La tolleranza all' alcool
E' noto come anche tra le persone sane ci siano quelle che
non sopportano le bevande alcoliche. Altri invece possono bere anche in grande
quantità senza ubriacarsi. La spiegazione di questa diversa tolleranza sta nella
differente attitudine del fegato a "bruciare" l' alcool. Nelle cellule del
fegato (ma anche in altri organi sebbene in misura minore) è contenuto l' enzima
alcool-deidrogenasi, che comincia a demolire la molecola dell' alcool,
trasformandola in aldeide acetica. Questa verrà successivamente trasformata in
altre sostanze (grassi, zuccheri, ecc..) oppure bruciata fino in fondo, fino a
ottenere acqua (H2O) e anidride carbonica (CO2). Se l' alcool è introdotto
in quantità eccessiva, il fegato non riuscirà a bruciarlo e l' alcool in eccesso
potrà passare nel sangue, per essere in parte eliminato dai polmoni (E' per
questo che l' alito di chi ha bevuto troppo ha il caratteristico odore). In
alcune persone, anche col fegato sano, le cellule del fegato possono possedere
poco alcool-deidrogenasi. In tal caso il fegato non riuscirà a bruciare l'
alcool. Queste persone, perciò, hanno la sbronza facile. Sono "condannate" a
essere astemie ed a rinunciare alle bevande alcoliche. In altre persone,
invece, le cellule del fegato contengono molta alcol-deidrogenasi. Perciò
tollerano molto bene le bevande alcoliche, non si sbronzano facilmente. Ma ciò
non significa che per loro l' alcool in eccesso non sia dannoso. Il loro fegato
trasforma questa sostanza in aldeide acetica, che si accumula nel sangue e
diventa così, a sua volta, una sostanza tossica. Quindi, chi sopporta bene l'
alcol, se beve troppo si intossica ugualmente, pur senza ubriacarsi. L' uso
eccessivo e abituale di bevande alcoliche provoca danni all' apparato digerente
( stomaco, intestino, fegato, pancreas), al sistema nervoso (cervello, midollo
spinale), alle arterie, ai muscoli, ecc. L' alcolismo (intossicazione da alcool)

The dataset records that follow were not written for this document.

(** Status 1 and a feasible valuation: the call returns 1, or raises
    [TypeError] on a graph with one vertex, and every relevant vertex
    carries the one colour its variables give it. *)
Lemma solved_colours (g : Graph) (wmax : option Q) (preserve : bool)
    (val : VarName -> Q) :
  let before := clear_unless preserve (default_attributes g) in
  let w := capacity_bound (default_attributes g) wmax in
  let r := coloring solve variables g wmax preserve in
  relevants before <> [] ->
  forallb (preset_ok before) (enumerate (vs before)) = true ->
  solve (problem_of before w) = (1%Z, val) ->
  feasible (problem_of before w) val = true ->
  fst r = (if (order g =? 1)%nat then Raise TypeError else Ok 1%Z)
  /\ same_but_colours before (snd r)
  /\ forall i, In i (relevants before) ->
       exists c, (c < order before)%nat
                 /\ colour_of (snd r) i = Some (Z.of_nat c)
                 /\ val (name (assign i c)) == 1
                 /\ forall c', (c' < order before)%nat -> c' <> c ->
                               val (name (assign i c')) == 0.
Proof.
  intros before w r HR Hpre Hs Hf.
  destruct (default_attributes_flags g) as (Hc & Hr & Hw & Ho).
  destruct (clear_unless_flags preserve _ Hc) as (Hc' & Hr' & Hw' & Ho').
  fold before in Hc', Hr', Hw', Ho'. rewrite Hr in Hr'. rewrite Hw in Hw'.
  assert (Hb : _colouring_lpproblem before w = Ok (problem_of before w)).
  { rewrite build_outcome. unfold outcome. rewrite Hr', Hw', Hc', Hpre.
    cbn [negb]. destruct (vs before) eqn:Ev.
    - exfalso. apply HR. unfold relevants, order. now rewrite Ev.
    - destruct (relevants before); [congruence | reflexivity]. }
  pose proof (coloring_returns solve variables variables_listed
                g wmax preserve _ 1%Z val Hb Hs) as E.
  cbn [Z.eqb Pos.eqb] in E. destruct E as [g' [E Hfin]].
  fold before in Hfin. fold r in E.
  assert (Hframe : same_but_colours before (snd r)).
  { unfold r, coloring. rewrite (default_wmax_bound _ wmax Hw).
    fold before. fold w. rewrite Hb, Hs. cbn [Z.eqb Pos.eqb negb].
    pose proof (write_colours_frame (1 # 2) val
                  (variables (problem_of before w)) before) as [H _].
    now destruct (write_colours (1 # 2) val
                    (variables (problem_of before w)) before) as [[u|e] g0]. }
  rewrite E. cbn [fst snd]. split; [reflexivity|].
  split; [now rewrite E in Hframe|].
  intros i Hi.
  destruct (one_colour_per_vertex before w val i Hf Hi) as [c [Hc0 [H1 H0]]].
  exists c. split; [exact Hc0|]. split; [|split; [exact H1 | exact H0]].
  rewrite Hfin.
  apply (final_colour_unique variables variables_listed before w val i c);
    [exact Hpre | exact Hi | exact Hc0 | lra |].
  intros c' Hlt Hv. destruct (Nat.eq_dec c' c) as [->|Hne]; [reflexivity|].
  specialize (H0 c' Hlt Hne). lra.
Qed.

(** Lines 49 to 61 on a solved problem. When the solver reports status 1
    with a feasible valuation of the built problem, the call returns 1, or
    raises [TypeError] on a graph with one vertex, and in both cases the
    graph it leaves is properly coloured: every relevant vertex has a
    colour among [0 .. |V|-1], and the two ends of an edge between relevant
    vertices have different colours. *)
Theorem solved_graph_proper (g : Graph) (wmax : option Q) (preserve : bool)
    (p : LpProblem) (val : VarName -> Q) :
  let before := clear_unless preserve (default_attributes g) in
  let r := coloring solve variables g wmax preserve in
  _colouring_lpproblem before (capacity_bound (default_attributes g) wmax)
  = Ok p ->
  solve p = (1%Z, val) -> feasible p val = true ->
  fst r = (if (order g =? 1)%nat then Raise TypeError else Ok 1%Z)
  /\ (forall i, In i (relevants before) ->
        exists c, (c < order g)%nat
                  /\ colour_of (snd r) i = Some (Z.of_nat c))
  /\ (forall u v, In (u, v) (es g) ->
        In u (relevants before) -> In v (relevants before) ->
        colour_of (snd r) u <> colour_of (snd r) v).
Proof.
  intros before r Hb Hs Hf.
  pose proof (build_inversion _ _ _ Hb) as (_ & HR & _ & _ & Hpre & ->).
  destruct (solved_colours g wmax preserve val HR Hpre Hs Hf)
    as (Hret & _ & Hcol).
  fold before in Hcol. fold r in Hret, Hcol.
  destruct (default_attributes_flags g) as (Hc & _ & _ & Ho).
  destruct (clear_unless_flags preserve _ Hc) as (_ & _ & _ & Ho').
  fold before in Ho'. rewrite Ho in Ho'.
  assert (Hes : es before = es g).
  { destruct (clear_unless_same preserve (default_attributes g)) as (H & _).
    fold before in H. rewrite H. apply default_attributes_frame. }
  split; [exact Hret|]. split.
  - intros i Hi. destruct (Hcol i Hi) as [c [Hc0 [Hci _]]].
    exists c. split; [now rewrite <- Ho' | exact Hci].
  - intros u v He Hu Hv Heq.
    destruct (Hcol u Hu) as [cu [Hcu [Eu [Hu1 _]]]].
    destruct (Hcol v Hv) as [cv [Hcv [Ev [Hv1 _]]]].
    rewrite Eu, Ev in Heq. inversion Heq as [Hz]. apply Nat2Z.inj in Hz.
    subst cv. rewrite <- Hes in He.
    pose proof (same_colour_excluded before _ val u v cu Hf He Hu Hv Hcu). lra.
Qed.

è causa solo in Italia, di oltre 10.000 morti all' anno, soprattutto per
malattie di fegato e del sistema nervoso. Due tra le conseguenze più gravi
dell' alcolismo sono la cirrosi epatica alcolica (che provoca la progressiva
distruzione della struttura del fegato) e il delirium tremens (in cui si
hanno crisi di pazzia, con visioni orrende, tremore nelle mani etc.). Un
enorme numero di incidenti mortali sulla strada e sul lavoro sono provocati
dagli ubriachi. Incalcolabili sono i danni, morali e materiali provocati dall'
abuso di alcool. Questi sono i motivi che ci portano a considerare l' alcool
una vera e propria droga; anzi è la droga più diffusa e quella che dal punto di
vista dei "costi sociali" provoca i danni più gravi.